The government does support, as I support, having the maximum degree of parliamentary review of amendments of this kind that is possible. I will therefore write to the chair of the Parliamentary Joint Committee on the Australian Crime Commission to invite the committee to review these amendments, albeit after the event. If deficiency is found or the degree of protection, safeguards, checks and balances is not found to be sufficient, the government will then consider those findings and seek to address those points raised, whilst seeking to preserve the integrity of the intent of the legislation.[25]

1.37      The Minister subsequently wrote to the then committee chair, the Hon. Senator Ian Macdonald, referring to his undertaking, and proposing that the PJC consider an inquiry into the Amending Act. However, the PJC was not able to undertake the Minister's request as the 41st Parliament was prorogued shortly after.

 

The 42nd Parliament

1.38      Shortly after its establishment, the PJC for the 42nd Parliament considered the unattended work of the committee in the previous Parliament. The committee felt that there was a need to undertake the inquiry which had been proposed into the Amending Act.

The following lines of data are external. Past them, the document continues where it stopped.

(** X26: the channels keep the order of the bytes: a colour with a smaller
    red (green, blue) byte has a smaller red (green, blue) channel, so that
    distinct bytes never give the same channel. *)
Theorem colour_channels_keep_order (raw raw' : Z) :
  (Z.land (Z.shiftr raw 16) 255 < Z.land (Z.shiftr raw' 16) 255 ->
   Binary32.lt (getR raw) (getR raw') = true) /\
  (Z.land (Z.shiftr raw 8) 255 < Z.land (Z.shiftr raw' 8) 255 ->
   Binary32.lt (getG raw) (getG raw') = true) /\
  (Z.land raw 255 < Z.land raw' 255 ->
   Binary32.lt (getB raw) (getB raw') = true).
Proof.
  assert (Hgen : forall v v', Z.land v 255 < Z.land v' 255 ->
            Binary32.lt (channel (Z.land v 255)) (channel (Z.land v' 255)) = true).
  { intros v v' Hlt. pose proof (byte_range v) as Hv. pose proof (byte_range v') as Hv'.
    pose proof (channel_increasing (Z.to_nat (Z.land v 255))
                  (Z.to_nat (Z.land v' 255) - Z.to_nat (Z.land v 255) - 1)) as H.
    replace (Z.to_nat (Z.land v 255)
             + S (Z.to_nat (Z.land v' 255) - Z.to_nat (Z.land v 255) - 1))%nat
      with (Z.to_nat (Z.land v' 255)) in H by lia.
    rewrite !Z2Nat.id in H by lia. apply H. lia. }
  repeat split; apply Hgen.
Qed.

Lemma colour_channels_keep_order_witness :
  Binary32.lt (getR 0x673AB7) (getR 0xBA68C8) = true /\
  Binary32.lt (getG 0x673AB7) (getG 0xBA68C8) = true /\
  Binary32.lt (getB 0x673AB7) (getB 0xBA68C8) = true.
Proof.
  destruct (colour_channels_keep_order 0x673AB7 0xBA68C8) as (Hr & Hg & Hb).
  split; [apply Hr; reflexivity|]. split; [apply Hg; reflexivity|apply Hb; reflexivity].
Defined.

(** ** What a query reports *)

Lemma matching_ids_spec (pred : AABB -> AABB -> bool) (c e : Vector3)
    (s : SpatialPartitioner) (id : Z) :
  store_inv s ->
  (id ∈ matching_ids pred c e s <->
   exists box, bounds_of s id = Some box /\ pred (AABB_ctor (-1) c e) box = true).
Proof.
  intros Hinv. unfold matching_ids, matching. rewrite list_elem_of_fmap. split.
  - intros (a & -> & Ha). apply list_elem_of_filter in Ha as [Hp Ha].
    apply list_elem_of_lookup in Ha as [n Hn].
    exists a. split; [|exact Hp]. unfold bounds_of.
    rewrite (proj1 (inv_slot_key _ Hinv _ _ Hn)). cbn. rewrite Nat2Z.id. exact Hn.
  - intros (box & Hb & Hp). unfold bounds_of in Hb.
    destruct (idToIndex s !! id) as [i|] eqn:Hi; [|discriminate Hb]. cbn in Hb.
    destruct (inv_key_slot _ Hinv _ _ Hi) as (a & _ & Ha & E).
    rewrite Hb in Ha. injection Ha as <-.
    exists box. split; [symmetry; exact E|].
    apply list_elem_of_filter. split; [exact Hp|].
    eapply list_elem_of_lookup_2, Hb.
Qed.

(** X27: on a store that satisfies the invariants, a query whose capacity
    covers its matches reports exactly the live ids whose stored box its
    predicate accepts against the query box, each of them once. *)
Theorem query_reports_live_matches (q : query_kind) (c e : Vector3)
    (returnArray : list Z) (N : Z) (s : SpatialPartitioner) :
  store_inv s ->
  Z.of_nat (length (matching (predicate_of q) c e s)) <= N ->
  N <= Z.of_nat (length returnArray) ->
  exists r,
    run_query q c e returnArray N s = Some (r, s) /\
    NoDup (reported r) /\
    forall id,
      id ∈ reported r <->
      exists box, bounds_of s id = Some box /\
                  predicate_of q (AABB_ctor (-1) c e) box = true.
Proof.
  intros Hinv HM HN. rewrite run_query_eq, query_all by assumption.
  eexists. split; [reflexivity|]. rewrite reported_query_all. split.
  - apply (sublist_NoDup _ (IdFromAABB <$> elementVector s)).
    + apply (inv_ids_NoDup s Hinv).
    + apply fmap_sublist, sublist_filter.
  - intros id. apply matching_ids_spec, Hinv.
Qed.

1.39             The PJC was concerned not only with the substance and expeditious passage of the legislation, but also with the fact that throughout August-September 2007, the committee was neither advised by the ACC of the Justice Smith decision, nor the imminent introduction of the bill. This matter is further discussed in chapter 4 of this report.

1.40      At its private meeting on 17 March 2008, the PJC adopted terms of reference to hold an inquiry into the Amending Act. The terms of reference are provided at Appendix 1.

 

Conduct of the inquiry

1.41      The committee invited submissions from a wide range of governments, organisations and individuals. Due to the very specific nature of the amendments, only a small number of submissions were received. These are listed at Appendix 2.

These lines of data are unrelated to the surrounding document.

Lemma calibrate_output_eq (self : Calibration) (module : Module)
    (acts : QType) (x : Value) (rest : list Value) (output : Value) :
  eligible module = Some acts ->
  calibrate_output self (x :: rest) output module =
  match qforward module x with
  | Raise e => (Raise e, module)
  | Ok qoutput =>
      match absmax_scale (dequantized qoutput) acts AxisNone with
      | Raise e => (Raise e, module)
      | Ok candidate =>
          match _updated_scale (output_scale module) candidate (momentum self) with
          | Raise e => (Raise e, module)
          | Ok s =>
              match forward (set_output_scale s module) [x] with
              | Raise e => (Raise e, set_output_scale s module)
              | Ok out => (Ok (Some out), set_output_scale s module)
              end
          end
      end
  end.
Proof.
  intros H. run_hook. rewrite H.
  destruct (qforward module x); [|reflexivity].
  destruct (absmax_scale _ acts AxisNone); [|reflexivity].
  destruct (_updated_scale _ _ _); [|reflexivity].
  destruct (forward _ _); reflexivity.
Qed.

(** C2. On an eligible module the output hook recomputes
    [qforward(x)] from the first positional input whatever [output] it was
    handed; a quantized result [q] is dequantized, so the estimator sees
    [q.dequantize()], and a plain result is taken as it is; the absmax
    candidate is taken with [axis=None] (a single scalar); the scale
    update under the controller's momentum is stored in [output_scale];
    and the hook returns [forward(x)] evaluated on the module with the
    new scale. *)
Theorem calibrate_output_spec {QL : QuantoLaws Qo}
    (self : Calibration) (module : Module) (acts : QType)
    (x : Value) (rest : list Value) (output : Value)
    (qoutput : Value) (candidate s : Tensor) :
  eligible module = Some acts ->
  qforward module x = Ok qoutput ->
  absmax_scale
    match qoutput with
    | Quant q => dequantize q
    | Plain t => t
    end acts AxisNone = Ok candidate ->
  _updated_scale (output_scale module) candidate (momentum self) = Ok s ->
  length (elems candidate) = 1
  /\ output_scale (snd (calibrate_output self (x :: rest) output module)) = s
  /\ calibrate_output self (x :: rest) output module =
     (match forward (set_output_scale s module) [x] with
      | Ok out => Ok (Some out)
      | Raise e => Raise e
      end, set_output_scale s module).
Proof.
  intros He Hq Ha Hu. split; [eapply absmax_none_scalar; exact Ha|].
  rewrite (calibrate_output_eq self module acts x rest output He), Hq.
  unfold dequantized. rewrite Ha, Hu.
  destruct (forward (set_output_scale s module) [x]); split; reflexivity.
Qed.

(** C4. On an eligible module and a plain first input, the input hook
    combines the absmax candidate with the current [input_scale] under
    the momentum of its own parameter, 0.9 when the parameter is left
    out, whatever the controller; the output hook combines under the
    controller's momentum.  A controller built with any momentum [m]
    still updates [input_scale] with 0.9 when the hook is called without
    a momentum. *)
Theorem calibrate_input_momentum
    (self : Calibration) (module : Module) (acts : QType)
    (t : Tensor) (rest : list Value) (mom : option F) :
  eligible module = Some acts ->
  calibrate_input self (Plain t :: rest) mom module =
    match absmax_scale t acts AxisOmitted with
    | Raise e => (Raise e, module)
    | Ok candidate =>
        match _updated_scale (input_scale module) candidate
                (match mom with Some k => k | None => lit 0.9 end) with
        | Raise e => (Raise e, module)
        | Ok s => (Ok (PreSingle (Plain t)), set_input_scale s module)
        end
    end
  /\ (forall self' : Calibration,
        calibrate_input self' (Plain t :: rest) mom module =
        calibrate_input self (Plain t :: rest) mom module)
  /\ (forall (m : F) (candidate : Tensor),
        absmax_scale t acts AxisOmitted = Ok candidate ->
        match _updated_scale (input_scale module) candidate (lit 0.9) with
        | Raise e =>
            calibrate_input (__init__ (Some m)) (Plain t :: rest) None module =
            (Raise e, module)
        | Ok s =>
            input_scale
              (snd (calibrate_input (__init__ (Some m)) (Plain t :: rest) None
                      module)) = s
        end)
  /\ (forall (x : Value) (rest' : list Value) (output qoutput : Value)
             (candidate : Tensor),
        qforward module x = Ok qoutput ->
        absmax_scale (dequantized qoutput) acts AxisNone = Ok candidate ->
        match _updated_scale (output_scale module) candidate (momentum self) with
        | Raise e =>
            calibrate_output self (x :: rest') output module = (Raise e, module)
        | Ok s =>
            output_scale
              (snd (calibrate_output self (x :: rest') output module)) = s
        end).
Proof.
  intros He. split; [|split; [|split]].
  - apply (calibrate_input_plain self module acts t rest mom He).
  - intros self'. reflexivity.
  - intros m candidate Ha.
    rewrite (calibrate_input_plain (__init__ (Some m)) module acts t rest None He), Ha.
    simpl. destruct (_updated_scale _ _ _); reflexivity.
  - intros x rest' output qoutput candidate Hq Ha.
    rewrite (calibrate_output_eq self module acts x rest' output He), Hq, Ha.
    destruct (_updated_scale _ _ _); [|reflexivity].
    destruct (forward _ _); reflexivity.
Qed.

(** C5. On an eligible module and a quantized first input (with a
    scale that has at least one element), the input hook stores
    [torch.max] of the input's scale in [input_scale]: a single value
    that occurs in the scale and bounds every element of it.  The stored
    scale depends neither on the momentum nor on the module's previous
    [input_scale]. *)
Theorem calibrate_input_adopts_max {L : TorchLaws T}
    (self : Calibration) (module : Module) (acts : QType)
    (q : QTensor) (rest : list Value) (mom : option F) :
  eligible module = Some acts ->
  elems (_scale q) <> [] ->
  exists (s : Tensor) (mx : F),
    calibrate_input self (Quant q :: rest) mom module =
      (Ok (PreSingle (Quant q)), set_input_scale s module)
    /\ elems s = [mx]
    /\ In mx (elems (_scale q))
    /\ Forall (fun x => fleb x mx = true) (elems (_scale q))
    /\ (forall (self' : Calibration) (module' : Module) (acts' : QType)
               (rest' : list Value) (mom' : option F),
          eligible module' = Some acts' ->
          input_scale
            (snd (calibrate_input self' (Quant q :: rest') mom' module')) = s).
Proof.
  intros He Hne. pose proof (tmax_spec (_scale q)) as Hmax.
  destruct (tmax (_scale q)) as [s|e] eqn:E; [|contradiction].
  destruct Hmax as (mx & Hs & Hin & Hall).
  exists s, mx. split; [|split; [|split; [|split]]]; try assumption.
  - rewrite (calibrate_input_quant self module acts q rest mom He), E. reflexivity.
  - intros self' module' acts' rest' mom' He'.
    rewrite (calibrate_input_quant self' module' acts' q rest' mom' He'), E. reflexivity.
Qed.

(** C9. On an eligible module the value the input hook returns is the
    first positional input alone, not the tuple: after the hook the
    module is called on that one input, the further positional inputs
    are gone. *)
Theorem calibrate_input_returns_first
    (self : Calibration) (module : Module) (acts : QType)
    (x : Value) (rest : list Value) (mom : option F) :
  eligible module = Some acts ->
  (forall (r : PreResult) (module' : Module),
      calibrate_input self (x :: rest) mom module = (Ok r, module') ->
      r = PreSingle x /\ r <> PreTuple (x :: rest))
  /\ (forall (args : list Value) (module' : Module),
        run_pre_hooks [fun input => calibrate_input self input None]
          (x :: rest) module = (Ok args, module') ->
        args = [x]).
Proof.
  intros He.
  assert (Hret : forall mom' r module',
             calibrate_input self (x :: rest) mom' module = (Ok r, module') ->
             r = PreSingle x).
  { intros mom' r module'. destruct x as [t|q].
    - rewrite (calibrate_input_plain self module acts t rest mom' He).
      destruct (absmax_scale t acts AxisOmitted); [|discriminate].
      destruct (_updated_scale _ _ _); [|discriminate]. congruence.
    - rewrite (calibrate_input_quant self module acts q rest mom' He).
      destruct (tmax _); [|discriminate]. congruence. }
  split.
  - intros r module' H. apply Hret in H. subst r. split; [reflexivity|discriminate].
  - intros args module'. cbn [run_pre_hooks]. unfold bind.
    destruct (calibrate_input self (x :: rest) None module) as [[r|e] m1] eqn:E;
      [|discriminate].
    apply Hret in E. subst r. unfold ret. congruence.
Qed.

(** C10. Both hooks read [input[0]] unguarded: on an eligible module
    called with no positional input each raises [IndexError] (and leaves
    the module as it was), so a hook that returns was given at least one
    positional input. *)
Theorem hooks_index_unguarded
    (self : Calibration) (module : Module) (acts : QType)
    (mom : option F) (output : Value) :
  eligible module = Some acts ->
  calibrate_input self [] mom module = (Raise IndexError, module)
  /\ calibrate_output self [] output module = (Raise IndexError, module)
  /\ (forall input : list Value,
        is_ok (fst (calibrate_input self input mom module)) = true ->
        input <> [])
  /\ (forall input : list Value,
        is_ok (fst (calibrate_output self input output module)) = true ->
        input <> []).
Proof.
  intros He. split; [|split; [|split]].
  - apply (calibrate_input_empty self module acts mom He).
  - apply (calibrate_output_empty self module acts output He).
  - intros input H ->. rewrite (calibrate_input_empty self module acts mom He) in H.
    discriminate.
  - intros input H ->. rewrite (calibrate_output_empty self module acts output He) in H.
    discriminate.
Qed.

End HookFacts.

(** ** Hook dictionaries *)

Section DictFacts.

Context {V : Type}.

Lemma dict_set_fresh (k : nat) (v : V) (d : list (nat * V)) :
  ~ In k (keys d) -> dict_set k v d = d ++ [(k, v)].
Proof.
  induction d as [|[k' v'] d IH]; intros H; simpl; [reflexivity|].
  destruct (Nat.eqb_spec k' k) as [->|Hne].
  - exfalso. apply H. now left.
  - f_equal. apply IH. intros Hin. apply H. now right.
Qed.

Lemma dict_del_absent (k : nat) (d : list (nat * V)) :
  ~ In k (keys d) -> dict_del k d = d.
Proof.
  induction d as [|[k' v'] d IH]; intros H; simpl; [reflexivity|].
  destruct (Nat.eqb_spec k' k) as [->|Hne]; simpl.
  - exfalso. apply H. now left.
  - f_equal. apply IH. intros Hin. apply H. now right.
Qed.

Lemma dict_del_app (k : nat) (d1 d2 : list (nat * V)) :
  dict_del k (d1 ++ d2) = dict_del k d1 ++ dict_del k d2.
Proof. apply filter_app. Qed.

1.42      The committee held hearings on 1 May 2008, 17 June 2008 and 29 July 2008.

1.43      The hearing of 1 May 2008 was organised to occur in two sections. The first section occurred in the morning where the committee heard evidence in-camera. This hearing was not open to the public.

1.44      The second section of the hearing was to occur in the afternoon, during which time the committee was to hear evidence in public from a range of organisations and departments. However, due to correspondence which the committee received late that morning, the PJC felt it prudent not to proceed with the afternoon hearing. The correspondence in question was disclosed the next day in contravention of the Standing Orders of the Senate and the Parliamentary Privileges Act 1987, and became the subject of a potential contempt of the Senate. This matter is dealt with later in this report. The adjourned hearing of 1 May 2008 was rescheduled for 17 June 2008.

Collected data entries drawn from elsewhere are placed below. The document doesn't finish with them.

(** * customri5cy: CPU versus ReRAM in-memory-computing inference

    A shallow embedding of the benchmark firmware [sw/hello.c] (direct
    dot product, tiled crossbar execution, two-layer inference, result
    table), of the UART and heap helpers of [sw/print.c] and
    [sw/syscalls.c], and of the observer loop of [testbench.cpp] (UART
    line scanner, marker map, phase durations), followed by the
    properties established about them.

    Conventions.  C integers are mathematical integers ([Z]) with the
    conversion to each C type written out ([int32], [uint32], ...);
    signed overflow is modelled as two's complement wrap-around, which
    is what the RV32 target does.  Arrays are lists; an access outside
    the array has no defined behaviour in C and is modelled as failure
    ([None]) in the option monad, so every statement of the form
    "returns [Some ...]" also states that no access left its array.
    Array indices and matrix dimensions are natural numbers. *)

From Stdlib Require Import ZArith Lia String Ascii DecimalString.
From stdpp Require Import base option list strings gmap.

(** ** Machine integers *)

Module Int.
Local Open Scope Z_scope.

(** Conversion to [int32_t]: reduce modulo 2^32 into [-2^31, 2^31). *)
Definition int32 (z : Z) : Z := (z + 2 ^ 31) mod 2 ^ 32 - 2 ^ 31.
(** Conversion to [uint32_t]. *)
Definition uint32 (z : Z) : Z := z mod 2 ^ 32.
(** Conversion to [uint64_t]. *)
Definition uint64 (z : Z) : Z := z mod 2 ^ 64.
(** Conversion to [int8_t] and [uint8_t]. *)
Definition int8 (z : Z) : Z := (z + 2 ^ 7) mod 2 ^ 8 - 2 ^ 7.
Definition uint8 (z : Z) : Z := z mod 2 ^ 8.

Definition is_int32 (z : Z) : Prop := - 2 ^ 31 <= z < 2 ^ 31.
Definition is_int8 (z : Z) : Prop := -128 <= z <= 127.
Definition is_uint8 (z : Z) : Prop := 0 <= z <= 255.

(** [int32_t] arithmetic. *)
Definition add32 (a b : Z) : Z := int32 (a + b).
Definition sub32 (a b : Z) : Z := int32 (a - b).
Definition mul32 (a b : Z) : Z := int32 (a * b).
(** C division truncates towards zero. *)
Definition div32 (a b : Z) : Z := int32 (Z.quot a b).
End Int.
Import Int.

(** ** Arrays and loops *)

(** [a[i] = x]: fails outside the array. *)
Definition store {A} (i : nat) (x : A) (a : list A) : option (list A) :=
  if decide (i < length a) then Some (<[i := x]> a) else None.

(** [for (i = start; i < bound; i += step) body], started at [i].
    The fuel bounds the number of iterations; running out of it is a
    failure, so a [Some] result is a terminated loop. *)
Fixpoint for_loop {S : Type} (fuel : nat) (step bound : nat)
    (body : nat → S → option S) (i : nat) (s : S) : option S :=
  if decide (bound ≤ i) then Some s
  else match fuel with
       | O => None
       | Datatypes.S fuel' =>
           s' ← body i s; for_loop fuel' step bound body (i + step) s'
       end.

(** The loops of the program all start at 0 or 1 and advance by a
    positive step, so [bound] iterations always suffice. *)
Definition for_range {S : Type} (start step bound : nat)
    (body : nat → S → option S) (s : S) : option S :=
  for_loop bound step bound body start s.

(** [sumz f n] is f 0 + ... + f (n-1) over the integers. *)
Fixpoint sumz (f : nat → Z) (n : nat) : Z :=
  match n with
  | O => 0%Z
  | Datatypes.S n' => (sumz f n' + f n')%Z
  end.

(** ** The memory-mapped accelerator interface *)

(** The firmware talks to the accelerator through volatile 32-bit
    loads and stores at fixed addresses. *)
Class Mmio (D : Type) := {
  mmio_write : Z → Z → D → D;
  mmio_read : Z → D → Z
}.

Definition IMC_PROG_DATA : Z := 0x400.
Definition IMC_PROG_ADDR : Z := 0x404.
Definition IMC_V_INPUT_LO : Z := 0x408.
Definition IMC_V_INPUT_HI : Z := 0x40C.
Definition IMC_RESULT (i : nat) : Z := (0x410 + Z.of_nat i * 4)%Z.

(** Modelled from the spec: the crossbar peripheral behind these
    registers is RTL that is not among the sources.  Following the
    register-mapped interface of the specification: a program port
    taking a conductance value and then a cell index in the flat 0-63
    cell space, two input words holding four unsigned bytes each in
    little-endian order, and eight result registers, where the
    read-back of row r is the sum over the eight columns of
    conductance[r][c] * input[c].  Conductances are unsigned 8-bit. *)
Record Crossbar := mkCrossbar {
  xb_cells : gmap nat Z;
  xb_data : Z;
  xb_lo : Z;
  xb_hi : Z
}.

(** Modelled from the spec: the crossbar before any register write. *)
Definition xb_reset : Crossbar := mkCrossbar ∅ 0 0 0.

(** Modelled from the spec: the conductance of cell ([r], [c]) of the
    flat cell space; a cell that was never programmed holds 0. *)
Definition xb_cell (d : Crossbar) (r c : nat) : Z :=
  default 0%Z (xb_cells d !! (r * 8 + c)).

(** Modelled from the spec: byte [c] of the driven input vector, the
    lower four bytes in the LO word and the upper four in the HI word,
    little-endian within each word. *)
Definition xb_input (d : Crossbar) (c : nat) : Z :=
  if decide (c < 4) then Z.land (Z.shiftr (xb_lo d) (8 * Z.of_nat c)) 255
  else Z.land (Z.shiftr (xb_hi d) (8 * Z.of_nat (c - 4))) 255.

(** Modelled from the spec: the read-back of result register [r],
    raw[r] = sum over c of conductance[r][c] * input[c], as a 32-bit
    word. *)
Definition xb_row (d : Crossbar) (r : nat) : Z :=
  uint32 (sumz (λ c, xb_cell d r c * xb_input d c)%Z 8).

(** Modelled from the spec: the write ports.  Writing the address
    register stores the latched data byte into the addressed cell;
    indices outside 0-63 address no cell. *)
Definition xb_write (addr val : Z) (d : Crossbar) : Crossbar :=
  if decide (addr = IMC_PROG_DATA) then
    mkCrossbar (xb_cells d) (uint32 val) (xb_lo d) (xb_hi d)
  else if decide (addr = IMC_PROG_ADDR) then
    let idx := Z.to_nat (uint32 val) in
    if decide (idx < 64) then
      mkCrossbar (<[idx := Z.land (xb_data d) 255]> (xb_cells d))
                 (xb_data d) (xb_lo d) (xb_hi d)
    else d
  else if decide (addr = IMC_V_INPUT_LO) then
    mkCrossbar (xb_cells d) (xb_data d) (uint32 val) (xb_hi d)
  else if decide (addr = IMC_V_INPUT_HI) then
    mkCrossbar (xb_cells d) (xb_data d) (xb_lo d) (uint32 val)
  else d.

(** Modelled from the spec: the eight read-only result ports. *)
Definition xb_read (addr : Z) (d : Crossbar) : Z :=
  if decide (0x410 ≤ addr < 0x430 ∧ (addr - 0x410) mod 4 = 0)%Z
  then xb_row d (Z.to_nat ((addr - 0x410) / 4))
  else 0%Z.

(** Modelled from the spec: the crossbar as the device behind the
    memory-mapped interface. *)
#[export] Instance crossbar_mmio : Mmio Crossbar :=
  {| mmio_write := xb_write; mmio_read := xb_read |}.

(** ** sw/hello.c: matrix-vector kernels *)

Section Kernels.
Context {D : Type} `{Mmio D}.

(** [cpu_mv_u8], hello.c lines 26-34. *)
Definition cpu_mv_u8 (W inp : list Z) (rows cols : nat) (out : list Z)
    : option (list Z) :=
  for_range 0 1 rows (λ r out,
    acc ← for_range 0 1 cols (λ c acc,
             w ← W !! (r * cols + c);
             x ← inp !! c;
             Some (add32 acc (mul32 w x))) 0%Z;
    store r acc out) out.

(** [cpu_mv_i8], hello.c lines 36-44: the same loop over a signed
    8-bit input. *)
Definition cpu_mv_i8 (W inp : list Z) (rows cols : nat) (out : list Z)
    : option (list Z) :=
  for_range 0 1 rows (λ r out,
    acc ← for_range 0 1 cols (λ c acc,
             w ← W !! (r * cols + c);
             x ← inp !! c;
             Some (add32 acc (mul32 w x))) 0%Z;
    store r acc out) out.

(** [argmax], hello.c lines 46-51. *)
Definition argmax (a : list Z) (n : nat) : option nat :=
  for_range 1 1 n (λ i best,
    ai ← a !! i;
    ab ← a !! best;
    Some (if decide (ai > ab)%Z then i else best)) 0.

(** *** [imc_tile_mac], hello.c lines 72-108 *)

(** Lines 74-83: program the 64 cells of the tile. *)
Definition program_cell (W : list Z) (rows cols r_start c_start r c : nat)
    (d : D) : option D :=
  let w_row := r_start + r in
  let w_col := c_start + c in
  g_val ← (if decide (w_row < rows ∧ w_col < cols)
           then w ← W !! (w_row * cols + w_col); Some (uint32 (add32 w 128))
           else Some 128%Z);
  Some (mmio_write IMC_PROG_ADDR (Z.of_nat (r * 8 + c))
          (mmio_write IMC_PROG_DATA g_val d)).

Definition program_tile (W : list Z) (rows cols r_start c_start : nat)
    (d : D) : option D :=
  for_range 0 1 8 (λ r d,
    for_range 0 1 8 (λ c d,
      program_cell W rows cols r_start c_start r c d) d) d.

(** Lines 86-93: gather the eight input bytes, zero beyond [cols],
    and their sum.  The loop state is the pair (v, sum_v). *)
Definition gather_inputs (inp : list Z) (cols c_start : nat)
    : option (list Z * Z) :=
  for_range 0 1 8 (λ c '(v, sum_v),
    if decide (c_start + c < cols) then
      x ← inp !! (c_start + c);
      v' ← store c x v;
      Some (v', uint32 (sum_v + x))
    else Some (v, sum_v)) (replicate 8 0%Z, 0%Z).

(** Lines 94-95: [v[k] | v[k+1] << 8 | v[k+2] << 16 | v[k+3] << 24]. *)
Definition pack4 (v : list Z) (k : nat) : option Z :=
  b0 ← v !! k; b1 ← v !! (k + 1); b2 ← v !! (k + 2); b3 ← v !! (k + 3);
  Some (uint32 (Z.lor (Z.lor (Z.lor b0 (Z.shiftl b1 8)) (Z.shiftl b2 16))
                      (Z.shiftl b3 24))).

Definition drive_inputs (v : list Z) (d : D) : option D :=
  lo ← pack4 v 0;
  hi ← pack4 v 4;
  Some (mmio_write IMC_V_INPUT_HI hi (mmio_write IMC_V_INPUT_LO lo d)).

1.45      A further hearing was held on 29 July 2008 to allow all interested parties an opportunity to participate in the inquiry.

1.46      A list of all witnesses who provided evidence at the public hearings is provided at Appendix 3.

Acknowledgments

1.47      The committee thanks all those who contributed to the inquiry by making submissions, providing additional information, or appearing before it to give evidence.

1.48      The committee especially thanks the Commonwealth Ombudsman, Professor John McMillan and his staff for expeditiously undertaking and reporting on its investigation into the ACC's use of examination powers. The committee found this report to be of assistance to its own investigation.